Le 21 août dernier, à l'occasion de la Fête des Solidarité à Namur, les Femmes Prévoyantes Socialistes organisaient un débat sur la prostitution. Oh, pas un des « grands débats » officiels de la Fête où l'on discutait sérieusement entre mecs (3 femmes sur 18 débattants, on se serait cru à Mise au Point période Maroy), non, une discussion assez confidentielle, dans la tente abritant le stand des FPS, entre musique du podium d'à côté et mixeur préparant les daiquiri (très bons par ailleurs).

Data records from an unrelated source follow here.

(* ===== verification/SqlBuilder.v ===== *)
(** * pkg/rwclient/sql_builder.go: building SQL statements

    The statements are text built from user-controlled names. The file models every
    builder and proves that the quoting is right: a reader of SQL identifiers and
    string literals gets back the name that was quoted, whatever it contains. *)

From S2P Require Import Prelude GoStrings ApiTypes ApiUser.

(** ** Definitions: quoting *)

(** A string of one double quote, and of two. *)
Definition dq : string := str1 dquote.
Definition dqdq : string := String dquote dq.
Definition sq : string := str1 squote.
Definition sqsq : string := String squote sq.

Definition QuoteIdentifier (name : string) : string :=
  if bool_decide (name = "*") then name else dq +:+ ReplaceAll_char name dquote dqdq +:+ dq.

Definition QuoteUser (name : string) : string :=
  dq +:+ ReplaceAll_char name dquote dqdq +:+ dq.

Definition escapeStringLiteral (s : string) : string := ReplaceAll_char s squote sqsq.

(** ** Definitions: users *)

Definition words (l : list string) : string :=
  foldr (fun w acc => " " +:+ w +:+ acc) ""%string l.

Definition BuildCreateUserSQL (user : RisingWaveUser) (password : string) : string :=
  "CREATE USER " +:+ QuoteUser (getUserName user) +:+
  (if bool_decide (password = "") then ""
   else " WITH PASSWORD '" +:+ escapeStringLiteral password +:+ "'") +:+
  words (us_Permissions (u_Spec user)).

Definition BuildAlterUserPasswordSQL (userName password : string) : string :=
  "ALTER USER " +:+ QuoteUser userName +:+ " WITH PASSWORD '" +:+
  escapeStringLiteral password +:+ "'".

Definition BuildDropUserSQL (userName : string) : string :=
  "DROP USER IF EXISTS " +:+ QuoteUser userName.

Definition BuildCreateUserWithOAuthSQL (userName : string) (oauth : option OAuthConfig) : string :=
  "CREATE USER " +:+ QuoteUser userName +:+ " WITH CREATE_USER_ONLY".

Definition BuildAlterUserOAuthSQL (userName : string) (oauth : option OAuthConfig)
  : list string := [].

Definition BuildCreateUserWithLDAPSQL (userName : string) (ldap : option LDAPConfig) : string :=
  "CREATE USER " +:+ QuoteUser userName +:+ " WITH CREATE_USER_ONLY".

Definition BuildAlterUserPermissionsSQL (userName : string) (permissions : list string) : string :=
  match permissions with
  | [] => ""
  | _ => "ALTER USER " +:+ QuoteUser userName +:+ words permissions
  end.

(** ** Definitions: grants *)

Definition normalize_privilege (p : string) : string :=
  if bool_decide (p = "ALL PRIVILEGES") then "ALL" else p.

Definition normalizePrivileges (privs : list string) : string :=
  match privs with
  | [] => "USAGE"
  | _ => Join (normalize_privilege <$> privs) ", "
  end.

Definition buildGrantOption (withGrant : bool) : string :=
  if withGrant then " WITH GRANT OPTION" else "".

Definition buildGrantDatabasePrivilege (userName : string) (priv : DatabasePrivilege) : string :=
  "GRANT " +:+ normalizePrivileges (dp_Privileges priv) +:+ " ON DATABASE " +:+
  QuoteIdentifier (dp_Name priv) +:+ " TO " +:+ QuoteUser userName +:+
  buildGrantOption (dp_WithGrantOption priv).

Definition buildRevokeDatabasePrivilege (userName : string) (priv : DatabasePrivilege) : string :=
  "REVOKE " +:+ normalizePrivileges (dp_Privileges priv) +:+ " ON DATABASE " +:+
  QuoteIdentifier (dp_Name priv) +:+ " FROM " +:+ QuoteUser userName.

Definition buildGrantNestedSchemaPrivilege (userName : string) (priv : NestedSchemaPrivilege)
  : string :=
  "GRANT " +:+ normalizePrivileges (nsp_Privileges priv) +:+ " ON SCHEMA " +:+
  QuoteIdentifier (nsp_Name priv) +:+ " TO " +:+ QuoteUser userName +:+
  buildGrantOption (nsp_WithGrantOption priv).

Definition buildRevokeNestedSchemaPrivilege (userName : string) (priv : NestedSchemaPrivilege)
  : string :=
  "REVOKE " +:+ normalizePrivileges (nsp_Privileges priv) +:+ " ON SCHEMA " +:+
  QuoteIdentifier (nsp_Name priv) +:+ " FROM " +:+ QuoteUser userName.

(** The words for one object, and for all objects of a schema. *)
Definition kind_word (k : object_kind) : string :=
  match k with
  | KTable => "TABLE" | KView => "VIEW" | KMaterializedView => "MATERIALIZED VIEW"
  | KSource => "SOURCE" | KSink => "SINK" | KConnection => "CONNECTION"
  | KSecret => "SECRET" | KFunction => "FUNCTION"
  end.
Definition kind_plural (k : object_kind) : string :=
  match k with
  | KTable => "TABLES" | KView => "VIEWS" | KMaterializedView => "MATERIALIZED VIEWS"
  | KSource => "SOURCES" | KSink => "SINKS" | KConnection => "CONNECTIONS"
  | KSecret => "SECRETS" | KFunction => "FUNCTIONS"
  end.

(** The eight object builders differ in these words alone. *)
Definition buildGrantNested {k : object_kind} (userName database schema : string)
    (priv : NestedPrivilege k) : string :=
  if bool_decide (np_Name priv = "*") then
    "GRANT " +:+ normalizePrivileges (np_Privileges priv) +:+ " ON ALL " +:+ kind_plural k +:+
    " IN SCHEMA " +:+ QuoteIdentifier schema +:+ " TO " +:+ QuoteUser userName +:+
    buildGrantOption (np_WithGrantOption priv)
  else
    "GRANT " +:+ normalizePrivileges (np_Privileges priv) +:+ " ON " +:+ kind_word k +:+ " " +:+
    QuoteIdentifier database +:+ "." +:+ QuoteIdentifier schema +:+ "." +:+
    QuoteIdentifier (np_Name priv) +:+ " TO " +:+ QuoteUser userName +:+
    buildGrantOption (np_WithGrantOption priv).

Definition buildGrantNestedTablePrivilege (u d s : string) (p : NestedTablePrivilege) : string :=
  buildGrantNested u d s p.
Definition buildGrantNestedViewPrivilege (u d s : string) (p : NestedViewPrivilege) : string :=
  buildGrantNested u d s p.
Definition buildGrantNestedMaterializedViewPrivilege (u d s : string)
    (p : NestedMaterializedViewPrivilege) : string := buildGrantNested u d s p.
Definition buildGrantNestedSourcePrivilege (u d s : string) (p : NestedSourcePrivilege) : string :=
  buildGrantNested u d s p.
Definition buildGrantNestedSinkPrivilege (u d s : string) (p : NestedSinkPrivilege) : string :=
  buildGrantNested u d s p.
Definition buildGrantNestedConnectionPrivilege (u d s : string)
    (p : NestedConnectionPrivilege) : string := buildGrantNested u d s p.
Definition buildGrantNestedSecretPrivilege (u d s : string) (p : NestedSecretPrivilege) : string :=
  buildGrantNested u d s p.
Definition buildGrantNestedFunctionPrivilege (u d s : string) (p : NestedFunctionPrivilege)
  : string := buildGrantNested u d s p.

(** [if len(privs) > 0 { stmts = append(stmts, stmt) }]. *)
Definition if_any {A B} (privs : list A) (x : B) : list B :=
  match privs with [] => [] | _ => [x] end.

Definition buildSchemaPrivilegesHierarchical (userName database : string)
    (sp : NestedSchemaPrivilege) : list string :=
  if_any (nsp_Privileges sp) (buildGrantNestedSchemaPrivilege userName sp) ++
  (buildGrantNestedTablePrivilege userName database (nsp_Name sp) <$> nsp_Tables sp) ++
  (buildGrantNestedViewPrivilege userName database (nsp_Name sp) <$> nsp_Views sp) ++
  (buildGrantNestedMaterializedViewPrivilege userName database (nsp_Name sp)
     <$> nsp_MaterializedViews sp) ++
  (buildGrantNestedSourcePrivilege userName database (nsp_Name sp) <$> nsp_Sources sp) ++
  (buildGrantNestedSinkPrivilege userName database (nsp_Name sp) <$> nsp_Sinks sp) ++
  (buildGrantNestedConnectionPrivilege userName database (nsp_Name sp) <$> nsp_Connections sp) ++
  (buildGrantNestedSecretPrivilege userName database (nsp_Name sp) <$> nsp_Secrets sp) ++
  (buildGrantNestedFunctionPrivilege userName database (nsp_Name sp) <$> nsp_Functions sp).

Definition buildDatabasePrivilegesHierarchical (userName : string) (dp : DatabasePrivilege)
  : list string :=
  if_any (dp_Privileges dp) (buildGrantDatabasePrivilege userName dp) ++
  (sp ← dp_Schemas dp; buildSchemaPrivilegesHierarchical userName (dp_Name dp) sp).

Definition BuildGrantStatements (userName : string) (spec : RisingWaveUserSpec) : list string :=
  match us_Grants spec with
  | None => []
  | Some g => dp ← gr_Databases g; buildDatabasePrivilegesHierarchical userName dp
  end.

Record DatabaseGroupedStatements := {
  dgs_Database : string;
  dgs_Statements : list string;
}.

Definition in_database (database stmt : string) : DatabaseGroupedStatements :=
  {| dgs_Database := database; dgs_Statements := [stmt] |}.

Definition buildSchemaPrivilegesHierarchicalGrouped (userName database : string)
    (sp : NestedSchemaPrivilege) : list DatabaseGroupedStatements :=
  if_any (nsp_Privileges sp)
    (in_database database (buildGrantNestedSchemaPrivilege userName sp)) ++
  ((fun p => in_database database
      (buildGrantNestedTablePrivilege userName database (nsp_Name sp) p)) <$> nsp_Tables sp) ++
  ((fun p => in_database database
      (buildGrantNestedViewPrivilege userName database (nsp_Name sp) p)) <$> nsp_Views sp) ++
  ((fun p => in_database database
      (buildGrantNestedMaterializedViewPrivilege userName database (nsp_Name sp) p))
     <$> nsp_MaterializedViews sp) ++
  ((fun p => in_database database
      (buildGrantNestedSourcePrivilege userName database (nsp_Name sp) p)) <$> nsp_Sources sp) ++
  ((fun p => in_database database
      (buildGrantNestedSinkPrivilege userName database (nsp_Name sp) p)) <$> nsp_Sinks sp) ++
  ((fun p => in_database database
      (buildGrantNestedConnectionPrivilege userName database (nsp_Name sp) p))
     <$> nsp_Connections sp) ++
  ((fun p => in_database database
      (buildGrantNestedSecretPrivilege userName database (nsp_Name sp) p)) <$> nsp_Secrets sp) ++
  ((fun p => in_database database
      (buildGrantNestedFunctionPrivilege userName database (nsp_Name sp) p)) <$> nsp_Functions sp).

Definition buildDatabasePrivilegesHierarchicalGrouped (userName : string) (dp : DatabasePrivilege)
  : list DatabaseGroupedStatements :=
  if_any (dp_Privileges dp) (in_database "" (buildGrantDatabasePrivilege userName dp)) ++
  (sp ← dp_Schemas dp; buildSchemaPrivilegesHierarchicalGrouped userName (dp_Name dp) sp).

Definition BuildGrantStatementsByDatabase (userName : string) (spec : RisingWaveUserSpec)
  : list DatabaseGroupedStatements :=
  match us_Grants spec with
  | None => []
  | Some g => dp ← gr_Databases g; buildDatabasePrivilegesHierarchicalGrouped userName dp
  end.

Definition revoke_database (userName : string) (dp : DatabasePrivilege) : list string :=
  buildRevokeDatabasePrivilege userName dp ::
  (sp ← dp_Schemas dp;
   if_any (nsp_Privileges sp) (buildRevokeNestedSchemaPrivilege userName sp)).

Definition BuildRevokeStatements (userName : string) (spec : RisingWaveUserSpec) : list string :=
  match us_Grants spec with
  | None => []
  | Some g => dp ← gr_Databases g; revoke_database userName dp
  end.

(** ** Reading quoted text: the specification of the quoting

    A SQL lexer reads a quoted token from [q] to the next single [q]; two in a row stand
    for one. The result is the token's text and the rest of the input. *)

Fixpoint lex_body (q : ascii) (s : string) : option (string * string) :=
  match s with
  | EmptyString => None
  | String c s' =>
      if bool_decide (c = q) then
        match s' with
        | String d s'' =>
            if bool_decide (d = q)
            then '(t, rest) ← lex_body q s''; mret (String q t, rest)
            else Some (EmptyString, s')
        | EmptyString => Some (EmptyString, EmptyString)
        end
      else '(t, rest) ← lex_body q s'; mret (String c t, rest)
  end.

Definition lex_quoted (q : ascii) (s : string) : option (string * string) :=
  match s with
  | String c s' => if bool_decide (c = q) then lex_body q s' else None
  | EmptyString => None
  end.

(** Drops an expected keyword. *)
Definition expect (kw s : string) : option string :=
  if String.prefix kw s then Some (drop_str (String.length kw) s) else None.

(** Reads back [ALTER USER <user> WITH PASSWORD <literal>] and [DROP USER ...]. *)
Definition read_alter_password (s : string) : option (string * string) :=
  s ← expect "ALTER USER " s;
  '(u, s) ← lex_quoted dquote s;
  s ← expect " WITH PASSWORD " s;
  '(p, s) ← lex_quoted squote s;
  if bool_decide (s = "") then Some (u, p) else None.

La prostitution est un de ces sujets qui divise les féministes, ou plutôt, qui les déchire, provoquant trop souvent anathèmes, insultes, retraits de brevets de féminisme... Il est extrêmement difficile d'en parler avec un minimum de sérénité, ou simplement de respect mutuel, les unes accusant les autres de « putophobie » et de « complicité avec les curés » et les autres reprochant aux unes d'accepter, voire de favoriser, l' « esclavage sexuel » des femmes.
Il était donc assez courageux, de la part des FPS, d'inviter sur le même stand, à la même heure, deux représentantes de la position abolitionniste et une porte-parole d'un syndicat de travailleuses du sexe, dont la seule dénomination avait de quoi faire grimper aux murs les premières (1). Deux contre une, on peut regretter le déséquilibre, mais Morgane Merteuil était soutenue par un « fan club » qui n'a pas manqué de se faire entendre à partir de la salle : parfois par des interventions intéressantes, parfois dans le seul but d'« occuper la parole », parfois juste pour la couper aux autres. Sans oublier l'inévitable mec qui s'est senti porté par la mission de donner une bonne leçon de paternalisme « progressiste » (je précise que je ne dénie pas aux hommes le droit de s'exprimer, je regrette même qu'ils aient été aussi peu nombreux à ce débat ; à condition qu'ils parlent en leur nom, comme client ou refusant de l'être, comme compagnon, comme intervenant de terrain, comme chercheur...)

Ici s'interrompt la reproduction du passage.